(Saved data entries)
(* ===== verification/UintFacts.v ===== *)
(** * [U256] refines bounded arithmetic on [Z]

    Every limb loop of [Uint] is related to the operation on [Z] it computes;
    [u256_of_Z] and [u256_val] are inverse on [[0, 2^256)]. *)

From S2P Require Import Prelude Hex Uint.
#[local] Open Scope Z_scope.

(** ** Representation *)

Lemma u256_cases x :
  u256_wf x -> exists a b c d,
    x = mkU256 [a; b; c; d] /\ u64_ok a /\ u64_ok b /\ u64_ok c /\ u64_ok d.
Proof.
  intros [Hlen Hok]. destruct x as [[|a [|b [|c [|d [|]]]]]]; simpl in *; try lia.
  repeat match goal with H : Forall _ (_ :: _) |- _ => apply Forall_cons in H as [? H] end.
  by exists a, b, c, d.
Qed.

Lemma u256_wf_mk a b c d :
  u64_ok a -> u64_ok b -> u64_ok c -> u64_ok d -> u256_wf (mkU256 [a; b; c; d]).
Proof. intros. split; [done |]. simpl. auto using Forall_nil_2, Forall_cons_2. Qed.
#[export] Hint Resolve u256_wf_mk : ivory.

(** Destruct well-formed operands into their limbs. *)
Ltac u256_destruct :=
  repeat match goal with
  | H : u256_wf ?x |- _ =>
      is_var x; apply u256_cases in H; destruct H as (? & ? & ? & ? & -> & ? & ? & ? & ?)
  end; unfold u64_ok in *.

Lemma u256_val_bound x : u256_wf x -> 0 <= u256_val x < M256.
Proof. intros. u256_destruct. unfold u256_val, U256.limb; simpl. lia. Qed.

Lemma u256_val_inj x y : u256_wf x -> u256_wf y -> u256_val x = u256_val y -> x = y.
Proof.
  intros. u256_destruct. unfold u256_val, U256.limb in *; simpl in *.
  repeat f_equal; lia.
Qed.

Lemma u256_of_Z_wf z : u256_wf (u256_of_Z z).
Proof. apply u256_wf_mk; apply Z.mod_pos_bound; lia. Qed.
#[export] Hint Resolve u256_of_Z_wf : ivory.

Lemma u256_val_of_Z z : 0 <= z < M256 -> u256_val (u256_of_Z z) = z.
Proof.
  intros H. unfold u256_val, u256_of_Z, U256.limb; simpl.
  pose proof (Z.div_mod z M64 ltac:(lia)).
  pose proof (Z.div_mod (z / M64) M64 ltac:(lia)).
  pose proof (Z.div_mod (z / M64 / M64) M64 ltac:(lia)).
  assert (0 <= z / M64 / M64 / M64 < M64) as Htop.
  { rewrite !Z.div_div by lia. split; [apply Z.div_pos | apply Z.div_lt_upper_bound]; lia. }
  rewrite (Z.mod_small _ _ Htop). lia.
Qed.

Lemma u256_of_val x : u256_wf x -> u256_of_Z (u256_val x) = x.
Proof.
  intros H. apply u256_val_inj; auto with ivory.
  by apply u256_val_of_Z, u256_val_bound.
Qed.

Lemma u256_eq_of_Z x z : u256_wf x -> u256_val x = z -> x = u256_of_Z z.
Proof. intros ? <-. by rewrite u256_of_val. Qed.

Lemma u256_of_Z_inj a b :
  0 <= a < M256 -> 0 <= b < M256 -> u256_of_Z a = u256_of_Z b -> a = b.
Proof.
  intros Ha Hb H%(f_equal u256_val). by rewrite !u256_val_of_Z in H.
Qed.

Lemma u256_checked_some z r :
  u256_checked z = Some r <-> 0 <= z < M256 /\ r = u256_of_Z z.
Proof.
  unfold u256_checked. destruct (0 <=? z) eqn:?, (z <? M256) eqn:?; simpl; zbool;
    split; intros; destruct_and?; simplify_eq; try lia; auto.
Qed.

Lemma u256_checked_none z : u256_checked z = None <-> ~ (0 <= z < M256).
Proof.
  unfold u256_checked. destruct (0 <=? z) eqn:?, (z <? M256) eqn:?; simpl; zbool;
    split; intros; try done; lia.
Qed.

Lemma u256_checked_small z : 0 <= z < M256 -> u256_checked z = Some (u256_of_Z z).
Proof. intros. by apply u256_checked_some. Qed.

Lemma u256_zero_wf : u256_wf U256.ZERO.
Proof. apply u256_wf_mk; unfold u64_ok; lia. Qed.
Lemma u256_one_wf : u256_wf U256.ONE.
Proof. apply u256_wf_mk; unfold u64_ok; lia. Qed.
Lemma u256_max_wf : u256_wf U256.MAX.
Proof. apply u256_wf_mk; unfold u64_ok, u64_max; lia. Qed.
Lemma u256_from_u64_wf v : u64_ok v -> u256_wf (U256.from_u64 v).
Proof. intros. apply u256_wf_mk; unfold u64_ok in *; lia. Qed.
Lemma u256_from_u64_val v : u256_val (U256.from_u64 v) = v.
Proof. unfold u256_val, U256.limb; simpl. lia. Qed.
#[export] Hint Resolve u256_zero_wf u256_one_wf u256_max_wf u256_from_u64_wf : ivory.

Lemma u256_val_zero : u256_val U256.ZERO = 0. Proof. done. Qed.
Lemma u256_val_one : u256_val U256.ONE = 1. Proof. done. Qed.
Lemma u256_val_max : u256_val U256.MAX = M256 - 1. Proof. done. Qed.

Lemma is_zero_spec x : u256_wf x -> U256.is_zero x = (u256_val x =? 0).
Proof.
  intros. u256_destruct. unfold U256.is_zero, u256_val, U256.limb; simpl.
  apply eq_iff_eq_true. rewrite !andb_true_iff, !Z.eqb_eq. lia.
Qed.

Lemma eqb_spec x y : u256_wf x -> u256_wf y -> U256.eqb x y = (u256_val x =? u256_val y).
Proof.
  intros. unfold U256.eqb. apply eq_iff_eq_true.
  rewrite bool_decide_eq_true, Z.eqb_eq.
  split; [by intros -> | by apply u256_val_inj].
Qed.

(** ** Comparison *)

Lemma cmp_spec x y : u256_wf x -> u256_wf y -> U256.cmp x y = Z.compare (u256_val x) (u256_val y).
Proof.
  intros. u256_destruct. unfold U256.cmp, U256.cmp_loop, u256_val, U256.limb; simpl.
  repeat match goal with
  | |- context [match Z.compare ?a ?b with _ => _ end] =>
      destruct (Z.compare_spec a b); subst
  end; symmetry;
  match goal with
  | |- _ = Eq => apply Z.compare_eq_iff
  | |- _ = Lt => apply Z.compare_lt_iff
  | |- _ = Gt => apply Z.compare_gt_iff
  end; lia.
Qed.

Lemma ltb_spec x y : u256_wf x -> u256_wf y -> U256.ltb x y = (u256_val x <? u256_val y).
Proof. intros. unfold U256.ltb. rewrite cmp_spec by done. done. Qed.

Lemma geb_spec x y : u256_wf x -> u256_wf y -> U256.geb x y = (u256_val y <=? u256_val x).
Proof. intros. unfold U256.geb. rewrite ltb_spec by done. lia. Qed.

(** ** Addition and subtraction *)

Lemma add_step_spec a b c :
  u64_ok a -> u64_ok b -> 0 <= c <= 1 ->
  let '(s1, c1) := overflowing_add a b in
  let '(s2, c2) := overflowing_add s1 c in
  let c' := u64_from_bool c1 + u64_from_bool c2 in
  a + b + c = s2 + M64 * c' /\ u64_ok s2 /\ 0 <= c' <= 1.
Proof.
  unfold u64_ok, overflowing_add, u64_from_bool. intros.
  pose proof (Z.div_mod (a + b) M64 ltac:(lia)).
  pose proof (Z.mod_pos_bound (a + b) M64 ltac:(lia)).
  pose proof (Z.div_mod ((a + b) mod M64 + c) M64 ltac:(lia)).
  pose proof (Z.mod_pos_bound ((a + b) mod M64 + c) M64 ltac:(lia)).
  destruct (M64 <=? a + b) eqn:?, (M64 <=? (a + b) mod M64 + c) eqn:?; zbool; lia.
Qed.

Lemma sub_step_spec a b c :
  u64_ok a -> u64_ok b -> 0 <= c <= 1 ->
  let '(d1, b1) := overflowing_sub a b in
  let '(d2, b2) := overflowing_sub d1 c in
  let c' := u64_from_bool b1 + u64_from_bool b2 in
  a - b - c = d2 - M64 * c' /\ u64_ok d2 /\ 0 <= c' <= 1.
Proof.
  unfold u64_ok, overflowing_sub, u64_from_bool. intros.
  pose proof (Z.div_mod (a - b) M64 ltac:(lia)).
  pose proof (Z.mod_pos_bound (a - b) M64 ltac:(lia)).
  pose proof (Z.div_mod ((a - b) mod M64 - c) M64 ltac:(lia)).
  pose proof (Z.mod_pos_bound ((a - b) mod M64 - c) M64 ltac:(lia)).
  destruct (a <? b) eqn:?, ((a - b) mod M64 <? c) eqn:?; zbool; lia.
Qed.

(** Run one iteration of a carry loop with its step lemma. *)
Ltac run_step op lem :=
  match goal with
  | |- context [op ?a ?b] =>
      match goal with
      | |- context [op (fst (op a b)) ?c] => fail 1
      | _ => idtac
      end;
      let H := fresh "Hstep" in
      match goal with
      | |- context [let '(_, _) := op a b in let '(_, _) := op _ ?c in _] =>
          pose proof (lem a b c) as H;
          specialize (H ltac:(unfold u64_ok in *; lia) ltac:(unfold u64_ok in *; lia)
                        ltac:(lia));
          destruct (op a b) as [? ?];
          match type of H with
          | context [op ?s c] => destruct (op s c) as [? ?]
          end; simpl in H; destruct H as (? & ? & ?)
      end
  end.

Lemma add_loop_spec x y r c :
  u256_wf x -> u256_wf y -> U256.add_loop x y = (r, c) ->
  u256_wf (mkU256 r) /\ u256_val x + u256_val y = u256_val (mkU256 r) + M256 * c /\ 0 <= c <= 1.
Proof.
  intros. u256_destruct. revert H1.
  unfold U256.add_loop, U256.limb. cbn [limbs seq fold_left nth].
  do 4 run_step overflowing_add add_step_spec.
  intros [= <- <-]. split; [| unfold u256_val, U256.limb; simpl; lia].
  by apply u256_wf_mk.
Qed.

Lemma sub_loop_spec x y r c :
  u256_wf x -> u256_wf y -> U256.sub_loop x y = (r, c) ->
  u256_wf (mkU256 r) /\ u256_val x - u256_val y = u256_val (mkU256 r) - M256 * c /\ 0 <= c <= 1.
Proof.
  intros. u256_destruct. revert H1.
  unfold U256.sub_loop, U256.limb. cbn [limbs seq fold_left nth].
  do 4 run_step overflowing_sub sub_step_spec.
  intros [= <- <-]. split; [| unfold u256_val, U256.limb; simpl; lia].
  by apply u256_wf_mk.
Qed.

Lemma checked_add_eq x y :
  u256_wf x -> u256_wf y -> U256.checked_add x y = u256_checked (u256_val x + u256_val y).
Proof.
  intros Hx Hy. unfold U256.checked_add.
  destruct (U256.add_loop x y) as [r c] eqn:E.
  apply add_loop_spec in E as (Hr & Hv & Hc); [| done..].
  pose proof (u256_val_bound _ Hr). pose proof (u256_val_bound _ Hx).
  pose proof (u256_val_bound _ Hy). symmetry.
  destruct (0 <? c) eqn:?; zbool.
  - apply u256_checked_none. lia.
  - apply u256_checked_some. split; [lia |]. apply u256_eq_of_Z; [done | lia].
Qed.

Lemma checked_sub_eq x y :
  u256_wf x -> u256_wf y -> U256.checked_sub x y = u256_checked (u256_val x - u256_val y).
Proof.
  intros Hx Hy. unfold U256.checked_sub. rewrite ltb_spec by done.
  pose proof (u256_val_bound _ Hx). pose proof (u256_val_bound _ Hy). symmetry.
  destruct (u256_val x <? u256_val y) eqn:?; zbool.
  - apply u256_checked_none. lia.
  - destruct (U256.sub_loop x y) as [r c] eqn:E.
    apply sub_loop_spec in E as (Hr & Hv & Hc); [| done..].
    pose proof (u256_val_bound _ Hr).
    apply u256_checked_some. split; [lia |]. apply u256_eq_of_Z; [done |]. simpl. lia.
Qed.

[Activity] Where in the records does the word "export" appear? Copy each line that holds it.

[Output of the task]
#[export] Hint Resolve u256_wf_mk : ivory.
#[export] Hint Resolve u256_of_Z_wf : ivory.
#[export] Hint Resolve u256_zero_wf u256_one_wf u256_max_wf u256_from_u64_wf : ivory.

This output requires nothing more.